A Bloomsbury Nativity
I wish my readers a happy Christmas with this unusual church wall painting, the 20th-century Nativity scene in the church at Berwick, not far to the west of Eastbourne in East Sussex. Commissioned in 1941, the paintings in the church are the work of Bloomsbury Group artists Duncan Grant, Vanessa Bell (the sister of Virginia Woolf), and Quentin Bell. They’re remarkable for being the only complete set of murals by major 20th-century artists in an English parish church.

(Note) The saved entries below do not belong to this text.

Lemma insert_all_filter l P `{!∀ i, Decision (P i)} k n i :
  k ≡ₚ l → NoDup l → (∀ j, j ∈ l → j < length h0) →
  insert_all ∅ (filter P k) !! n = Some i ↔ (i ∈ l ∧ P i) ∧ dname i = n.
Proof.
  intros Hk Hnd Hl; rewrite insert_all_empty; [rewrite list_elem_of_filter, Hk; naive_solver| |].
  - apply NoDup_filter; by rewrite Hk.
  - intros j [_ Hj]%list_elem_of_filter; apply Hl; by rewrite <- Hk.
Qed.

Lemma table_nonempty (p : nat → bool) (m : gmap string nat) l :
  (∀ n i, m !! n = Some i ↔ (i ∈ l ∧ p i = true) ∧ dname i = n) → (0 <? size m) = existsb p l.
Proof.
  intros Hm; destruct (existsb p l) eqn:He.
  - apply existsb_exists in He as (i & Hi & Hp); apply list_elem_of_In in Hi; apply Nat.ltb_lt.
    assert (m !! dname i = Some i) as Hl by (by apply Hm).
    destruct (size m) eqn:Hs; [|lia]; apply map_size_empty_inv in Hs as ->; by rewrite lookup_empty in Hl.
  - apply Nat.ltb_ge; assert (m = ∅) as ->; [|by rewrite map_size_empty].
    apply map_empty; intros n; apply eq_None_not_Some; intros [i [[Hi Hp] _]%Hm].
    assert (existsb p l = true); [|congruence]; apply existsb_exists; exists i; by rewrite <- list_elem_of_In.
Qed.

Lemma Create_collector g h S c :
  dstate g h S → blank c → declared c → (∀ i, i ∈ sc_describes c → i ∉ S) →
  ∃ c' h', sc_Create visit g v h c = Ret (existsb (dvis g) (sc_describes c), c', h') ∧
    same_collector c c' ∧ tables g c' ∧ dstate g h' (S ∪ list_to_set (sc_describes c)).
Proof.
  intros Hst (Hb1 & Hb2 & Hb3) [Hnd Hl] HS; unfold sc_Create.
  rewrite Hb1, (init_spec g h S) by first [done|intros i Hi; split; [by apply Hl|by rewrite lookup_empty]]; cbn [mbind outcome_bind].
  set (m := insert_all ∅ (sc_describes c)).
  assert (∀ n i, m !! n = Some i ↔ i ∈ sc_describes c ∧ dname i = n) as Hm by (intros; by apply insert_all_empty).
  pose proof (visit_values m _ Hnd Hm) as Hv; set (l := (visit m).*2) in *.
  destruct (create_loop_spec g h S (sc_registerable c) (sc_hidden c) l Hst) as (h' & Hloop & Hst').
  { by rewrite Hv. }
  { intros i; rewrite Hv; intros Hi; split; [by apply Hl|by apply HS]. }
  rewrite Hloop, Hb2, Hb3; cbn [mbind outcome_bind].
  exists (set_tables c m (insert_all ∅ (filter (λ i, dvis g i = true) l)) (insert_all ∅ (filter (λ i, dvis g i = false) l))), h'.
  split; [|split; [done|split]].
  - rewrite (table_nonempty (dvis g) _ (sc_describes c)); [done|]; intros n i; by rewrite (insert_all_filter (sc_describes c)).
  - split_and!; cbn [sc_descriptors sc_registerable sc_hidden sc_describes set_tables]; [done|..]; intros n i; by rewrite (insert_all_filter (sc_describes c)).
  - rewrite <- (list_to_set_perm_L _ _ Hv); done.
Qed.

Vanessa Bell’s Nativity scene is striking for its bold, direct style, although there’s something sombre about it – the colours are not as bright as in many of her works and the facial expressions are contemplative rather than joyous. The seriousness of the work no doubt relates to the story itself – the birst of Jesus is to be celebrated, but we know that his life on Earth will end in a brutal execution. Perhaps this quality in the painting also reflects the fact that the artist had lost not only her sister Virginia (who had taken her own life earlier that year) and her son, Julian, who was killed in the Spanish Civil War. Some say that she has painted the infant Jesus with similar features to those of Julian when he was a baby; the model for Mark was Vanessa’s daughter, Angelica. The sitters for the other figures were local farm workers and servants, so thet painting is steeped in the artist’s family and people she knew.

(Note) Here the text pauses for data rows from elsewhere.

(* ===== verification/LogsConfig.v ===== *)
(** * Configuration of logging

    Models components/logs/api/v1: the configuration (types.go), its flags (pflags.go),
    the registry of formats (registry.go), the features (kube_features.go), validation and
    application (options.go); and pkg/proc/logging, which applies it when a process
    starts.  klog is what is done to it: a list of effects, with its own flags as
    parameters.  Quantities are golib's; errors of fields are recorded symbolically. *)

From stdpp Require Import pretty.
From S2P Require Import Prelude GoStrings GoEncoding FeatureGate CliFlags RbacTypes Streams.

Local Open Scope go_scope.

(** ** Features *)

Definition ContextualLogging : string := "ContextualLogging".
Definition contextualLoggingDefault : bool := false.
Definition LoggingAlphaOptions : string := "LoggingAlphaOptions".
Definition LoggingBetaOptions : string := "LoggingBetaOptions".
Definition LoggingStableOptions : string := "LoggingStableOptions".

Definition featureGates : gmap string FeatureSpec := list_to_map
  [(ContextualLogging, {| Default := contextualLoggingDefault; LockToDefault := false; PreRelease := Alpha |});
   (LoggingAlphaOptions, {| Default := false; LockToDefault := false; PreRelease := Alpha |});
   (LoggingBetaOptions, {| Default := true; LockToDefault := false; PreRelease := Beta |})].

(** Add ranges over the map in some order. *)
Definition AddFeatureGates (order : gmap string FeatureSpec → list (string * FeatureSpec)) (gate : featureGate)
    : option error * featureGate :=
  Add gate (order featureGates).

(** ** The configuration *)

Record VModuleItem := { FilePattern : string; vi_Verbosity : Z }.
Abbreviation VModuleConfiguration := (list VModuleItem).

(** VerbosityLevel is a uint32. *)
Definition VerbosityLevel_String (v : Z) : string := Itoa (uint32 v).

Definition VerbosityLevel_Set (v : Z) (s : string) : option error * Z :=
  match ParseUint s 32 with
  | inr err => (Some err, v)
  | inl i => (None, uint32 i)
  end.

Definition item_String (item : VModuleItem) : string := FilePattern item +:+ "=" +:+ Itoa (vi_Verbosity item).

Definition VModuleConfiguration_String (v : VModuleConfiguration) : string := Join (item_String <$> v) ",".

(** One pattern=N. *)
Definition parse_item (pat : string) : VModuleItem + error :=
  match Split pat "="%char with
  | [pattern; level] =>
      if (slen pattern =? 0) || (slen level =? 0) then inr (Errorf "%q does not have the pattern=N format" [pat])
      else match ParseUint level 31 with
      | inr err => inr (ErrorWrap "parsing verbosity in %q: %v" [pat] err)
      | inl v => inl {| FilePattern := pattern; vi_Verbosity := v |}
      end
  | _ => inr (Errorf "%q does not have the pattern=N format" [pat])
  end.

It is also very English (I am not only thinking of the clothes worn by many of the characters), and redolent of the local Sussex countryside in particular. The barn is probably based on one in the area; the view out looks towards the beautiful downland scenery that helped draw Virginia and Leonard Woolf, Vanessa and Clive Bell, and Duncan Grant to this part of the world. The lamb in the foreground is a Sussex lamb; the produce is in a Sussex trug; even the shepherds’ crooks are based on a local design.*
We are so used to plain whitewashed church walls punctuated with monuments and, just occasionally, a fragmentary medieval wall painting, that for many the extraordinary paintings in Berwick church must be something of a shock. As well as this Nativity, there’s an Annunciation, a Crucifixion, a Supper at Emmaus, a Christ in Glory, and much else. But I can’t help thinking that this location, this church, was right for a cycle of paintings by these British artists at the time of World War II. In spite of the solemnity, there is colour, optimism, renewal, and the faith in the future that must accompany the undertaking of any major project. They needed these things then, and we need them now.
Season’s Greetings.
- - - - -
* I am indebted to the Berwick church website, and to its guidebook, for much of this information.
- - - - -
* I am indebted to the Berwick church website, and to its guidebook, for much of this information.